2Measurement precision
If automatic switching between normal and special light images is implemented, then visibility and detection accuracy improve, but device complexity increases due to additional processing requirements
Solution Approach 1:
The system performs preliminary visibility assessment on both normal light and special light images before final display selection. The processor pre-evaluates the visibility of lesion candidate regions in both image types and prepares the optimal image in advance, ensuring high detection accuracy without requiring complex real-time switching mechanisms during observation.
Solution Approach 2:
The processor acts as an intermediary that automatically compares visibility metrics between normal light and special light images. It mediates the selection process by evaluating which image type provides superior lesion visibility and automatically presenting the optimal image to the operator, eliminating the need for manual comparison and switching while maintaining high detection accuracy.
3Loss of information
If both normal light image and special light image are displayed simultaneously, then comprehensive information is provided, but the ease of operation deteriorates due to information overload
Solution Approach 1:
The system extracts and displays only the most relevant image type based on lesion visibility assessment. Rather than showing both normal light and special light images simultaneously, the processor evaluates which image provides better lesion visibility and extracts that specific view for display, preventing information overload while maintaining complete diagnostic information.
Solution Approach 2:
The display content dynamically adapts based on real-time visibility assessment.

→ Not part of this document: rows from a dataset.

(** X1: the unit fields are the digits of the remaining time: whatever
    non-negative days and in-range hours, minutes, seconds and
    milliseconds are put together, the computed values give them back. *)
Theorem breakdown_of_recombine (d h m s ms : Z) :
  0 <= d -> 0 <= h < 24 -> 0 <= m < 60 -> 0 <= s < 60 -> 0 <= ms < 1000 ->
  let r := recombine d h m s ms in
  days r = d /\ hours r = h /\ minutes r = m /\ seconds r = s
  /\ milliseconds r = ms.
Proof.
  intros Hd Hh Hm Hs Hms r.
  assert (Hr : 0 <= r) by (unfold r, recombine; Breakdown.unfold_units; lia).
  assert (Er : r = d * 86400000 + h * 3600000 + m * 60000 + s * 1000 + ms)
    by (unfold r, recombine; Breakdown.unfold_units; lia).
  clearbody r. Breakdown.to_mod r.
  repeat split.
  - symmetry. apply Z.div_unique with (r := h * 3600000 + m * 60000 + s * 1000 + ms); lia.
  - replace (r mod 86400000) with (h * 3600000 + m * 60000 + s * 1000 + ms).
    + symmetry. apply Z.div_unique with (r := m * 60000 + s * 1000 + ms); lia.
    + apply Z.mod_unique with (q := d); lia.
  - replace (r mod 3600000) with (m * 60000 + s * 1000 + ms).
    + symmetry. apply Z.div_unique with (r := s * 1000 + ms); lia.
    + apply Z.mod_unique with (q := d * 24 + h); lia.
  - replace (r mod 60000) with (s * 1000 + ms).
    + symmetry. apply Z.div_unique with (r := ms); lia.
    + apply Z.mod_unique with (q := (d * 24 + h) * 60 + m); lia.
  - symmetry. apply Z.mod_unique with (q := ((d * 24 + h) * 60 + m) * 60 + s); lia.
Qed.

Lemma breakdown_of_recombine_witness :
  (0 <= 2 /\ 0 <= 23 < 24 /\ 0 <= 59 < 60 /\ 0 <= 30 < 60 /\ 0 <= 125 < 1000)
  /\ days (recombine 2 23 59 30 125) = 2
  /\ hours (recombine 2 23 59 30 125) = 23.
Proof.
  pose proof (breakdown_of_recombine 2 23 59 30 125
                ltac:(lia) ltac:(lia) ltac:(lia) ltac:(lia) ltac:(lia))
    as (Hd & Hh & _).
  split; [lia|]. split; [exact Hd | exact Hh].
Defined.

(** X2: the cumulative totals agree with the unit fields: each total is the
    next larger total times its ratio plus the unit field, down to the
    remaining time itself. *)
Theorem totals_agree_with_units (r : Z) :
  0 <= r ->
  totalHours r = 24 * days r + hours r
  /\ totalMinutes r = 60 * totalHours r + minutes r
  /\ totalSeconds r = 60 * totalMinutes r + seconds r
  /\ r = 1000 * totalSeconds r + milliseconds r.
Proof.
  intros Hr. Breakdown.to_mod r.
  Z.to_euclidean_division_equations. lia.
Qed.

Lemma totals_agree_with_units_witness :
  0 <= 90125
  /\ totalSeconds 90125 = 60 * totalMinutes 90125 + seconds 90125.
Proof.
  split; [lia|].
  pose proof (totals_agree_with_units 90125 ltac:(lia)) as (_ & _ & H & _).
  exact H.
Defined.

(** X3: as the remaining time goes down, no displayed total goes up. *)
Theorem totals_monotone (r1 r2 : Z) :
  r1 <= r2 ->
  days r1 <= days r2 /\ totalHours r1 <= totalHours r2
  /\ totalMinutes r1 <= totalMinutes r2 /\ totalSeconds r1 <= totalSeconds r2.
Proof.
  intros H. Breakdown.unfold_units.
  repeat split; apply Z.div_le_mono; lia.
Qed.

Lemma totals_monotone_witness :
  59999 <= 60000 /\ totalMinutes 59999 <= totalMinutes 60000.
Proof.
  split; [lia|].
  pose proof (totals_monotone 59999 60000 ltac:(lia)) as (_ & _ & H & _).
  exact H.
Defined.

End Units.


(** * Calling a method twice *)

Section Twice.

Variable P : Props.

Lemma remove_handle_twice h l :
  remove_handle h (remove_handle h l) = remove_handle h l.
Proof.
  induction l as [|[h' c] l IH]; simpl; [reflexivity|].
  destruct (Nat.eqb h h') eqn:E; [exact IH|].
  simpl. rewrite E, IH. reflexivity.
Qed.

Lemma remove_absent h l :
  find_handle h l = None -> remove_handle h l = l.
Proof.
  induction l as [|[h' c] l IH]; simpl; [reflexivity|].
  destruct (Nat.eqb h h'); [discriminate|].
  intros H. now rewrite IH.
Qed.

(** X4: [pause] touches the callback map only: it drops the callback of
    [data.requestId] and nothing else, so a second [pause] changes
    nothing, and neither does a [pause] with no such callback pending. *)
Theorem pause_only_cancels (w : World) :
  data (pause w) = data w
  /\ emitted (pause w) = emitted w
  /\ find_handle (requestId (data w)) (callbacks (pause w)) = None
  /\ (forall h, h <> requestId (data w) ->
                find_handle h (callbacks (pause w))
                = find_handle h (callbacks w))
  /\ pause (pause w) = pause w
  /\ (find_handle (requestId (data w)) (callbacks w) = None -> pause w = w).
Proof.
  break_world w. unfold pause, cancelAnimationFrame. simpl.
  repeat split.
  - apply find_after_remove.
  - intros h Hh. induction cbs as [|[h' c] l IH]; simpl; [reflexivity|].
    destruct (Nat.eqb rid h') eqn:E1; simpl.
    + apply Nat.eqb_eq in E1. subst h'.
      destruct (Nat.eqb h rid) eqn:E2; [|exact IH].
      apply Nat.eqb_eq in E2. contradiction.
    + destruct (Nat.eqb h h'); [reflexivity | exact IH].
  - unfold set_callbacks. simpl. now rewrite remove_handle_twice.
  - intros H. unfold set_callbacks. simpl. now rewrite remove_absent.
Qed.

(** X5: [abort] and [end] are idempotent, and each is without effect after
    the other: one call closes the countdown, with one event. *)
Theorem closing_once (w : World) :
  abort P (abort P w) = abort P w
  /\ end_ P (end_ P w) = end_ P w
  /\ end_ P (abort P w) = abort P w
  /\ abort P (end_ P w) = end_ P w.
Proof.
  assert (Ha : counting (data (abort P w)) = false).
  { unfold abort. destruct (counting (data w)) eqn:Hc; simpl; [|exact Hc].
    now destruct (emitEvents P). }
  assert (He : counting (data (end_ P w)) = false).
  { unfold end_. destruct (counting (data w)) eqn:Hc; simpl; [|exact Hc].
    now destruct (emitEvents P). }
  repeat split.
  - unfold abort at 1. now rewrite Ha.
  - unfold end_ at 1. now rewrite He.
  - unfold end_ at 1. now rewrite Ha.
  - unfold abort at 1. now rewrite He.
Qed.

(** X6: a second [start] right after a first changes nothing, so that one
    [start] event is emitted, as long as the first left the engine
    counting: in a hidden document, or with a positive remaining time and
    interval. *)
Theorem start_twice (w : World) :
  visibilityState w = hidden
  \/ 0 < Z.min (totalMilliseconds (data w)) (interval P) ->
  start P (start P w) = start P w.
Proof.
  intros H. apply start_counting.
  destruct (counting (data w)) eqn:Hc.
  - now rewrite start_counting.
  - destruct H as [H | H].
    + apply (start_hidden P w Hc H).
    + destruct (visibilityState w) eqn:Hv.
      * apply (start_visible P w Hc Hv H).
      * apply (start_hidden P w Hc Hv).
Qed.

(** X7: with nothing to wait for in a visible document every [start] runs a
    whole countdown: [start] and [end] are emitted again. *)
Theorem start_again_when_nothing_to_wait (w : World) :
  counting (data w) = false ->
  visibilityState w = visible ->
  Z.min (totalMilliseconds (data w)) (interval P) <= 0 ->
  emitEvents P = true ->
  emitted (start P (start P w))
  = emitted w ++ [EvStart; EvEnd; EvStart; EvEnd].
Proof.
  intros Hc Hv Hd He.
  destruct (start_visible_ends P w Hc Hv Hd) as (Hc1 & Ht1 & _ & He1).
  assert (Hv1 : visibilityState (start P w) = visible).
  { unfold start. rewrite Hc, He. simpl. rewrite Hv.
    rewrite continuance_ends by (simpl; auto).
    unfold end_. simpl. rewrite He. exact Hv. }
  destruct (start_visible_ends P (start P w) Hc1 Hv1) as (_ & _ & _ & He2).
  { rewrite Ht1. lia. }
  rewrite He2, He1, He. rewrite <- !app_assoc. reflexivity.
Qed.

End Twice.

Lemma pause_only_cancels_witness :
  find_handle (requestId (data (initial_world visible 0)))
    (callbacks (initial_world visible 0)) = None
  /\ pause (initial_world visible 0) = initial_world visible 0.
Proof.
  split; [reflexivity|].
  apply (pause_only_cancels (initial_world visible 0)). reflexivity.
Defined.

Lemma start_twice_witness :
  (visibilityState (initial_world hidden 0) = hidden
   \/ 0 < Z.min (totalMilliseconds (data (initial_world hidden 0)))
              (interval (countdown_props 5000 1000)))
  /\ start (countdown_props 5000 1000)
       (start (countdown_props 5000 1000) (initial_world hidden 0))
     = start (countdown_props 5000 1000) (initial_world hidden 0).
Proof.
  split; [left; reflexivity|].
  apply (start_twice (countdown_props 5000 1000) (initial_world hidden 0)).
  left. reflexivity.
Defined.

Lemma start_again_when_nothing_to_wait_witness :
  let P := countdown_props 0 1000 in
  let w := initial_world visible 0 in
  counting (data w) = false
  /\ visibilityState w = visible
  /\ Z.min (totalMilliseconds (data w)) (interval P) <= 0
  /\ emitEvents P = true
  /\ emitted (start P (start P w)) = [EvStart; EvEnd; EvStart; EvEnd].
Proof.
  cbv zeta.
  assert (Hd : Z.min (totalMilliseconds (data (initial_world visible 0)))
                 (interval (countdown_props 0 1000)) <= 0)
    by (vm_compute; discriminate).
  split; [reflexivity|]. split; [reflexivity|]. split; [exact Hd|].
  split; [reflexivity|].
  exact (start_again_when_nothing_to_wait (countdown_props 0 1000)
           (initial_world visible 0) eq_refl eq_refl Hd eq_refl).
Defined.


(** * The end time and the remaining time *)

Section Times.

Variable P : Props.

Lemma endTime_react s w :
  is_effect s = false ->
  endTime (data (react P s w)) = endTime (data w).
Proof.
  intros Hs. destruct s; simpl in *; try discriminate.
  - apply start_endTime.
  - apply endTime_continuance.
  - reflexivity.
  - apply endTime_progress.
  - unfold abort. break_world w. simpl. break_ifs; reflexivity.
  - unfold end_. break_world w. simpl. break_ifs; reflexivity.
  - unfold update. break_world w. simpl. break_ifs; reflexivity.
  - unfold handleVisibilityChange.
    destruct (visibilityState w); [|reflexivity].
    rewrite endTime_continuance.
    unfold update. break_world w. simpl. break_ifs; reflexivity.
  - apply endTime_frame.
  - unfold handleVisibilityChange. destruct v; simpl; [|reflexivity].
    rewrite endTime_continuance.
    unfold update. break_world w. simpl. break_ifs; reflexivity.
  - reflexivity.
Qed.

The system transitions between displaying normal light images and special light images according to which type provides superior lesion visibility in each region, creating a dynamic display that optimizes information presentation without overwhelming the operator with static simultaneous views of both image types.
Data Source
AI summary
One or more processors create a first image from a first signal, create a second image from a second signal, determine whether visibility of at least a part of the second image is equal to or higher than a second threshold, or lower than the second threshold, and create different notification information depending on a result of the determination of the visibility. The one or more processors create at least one kind of: the notification information for guiding to the second image when the visibility is equal to or higher than the second threshold; or the notification information for notifying that the second image is not suitable for viewing when the visibility is lower than the second threshold.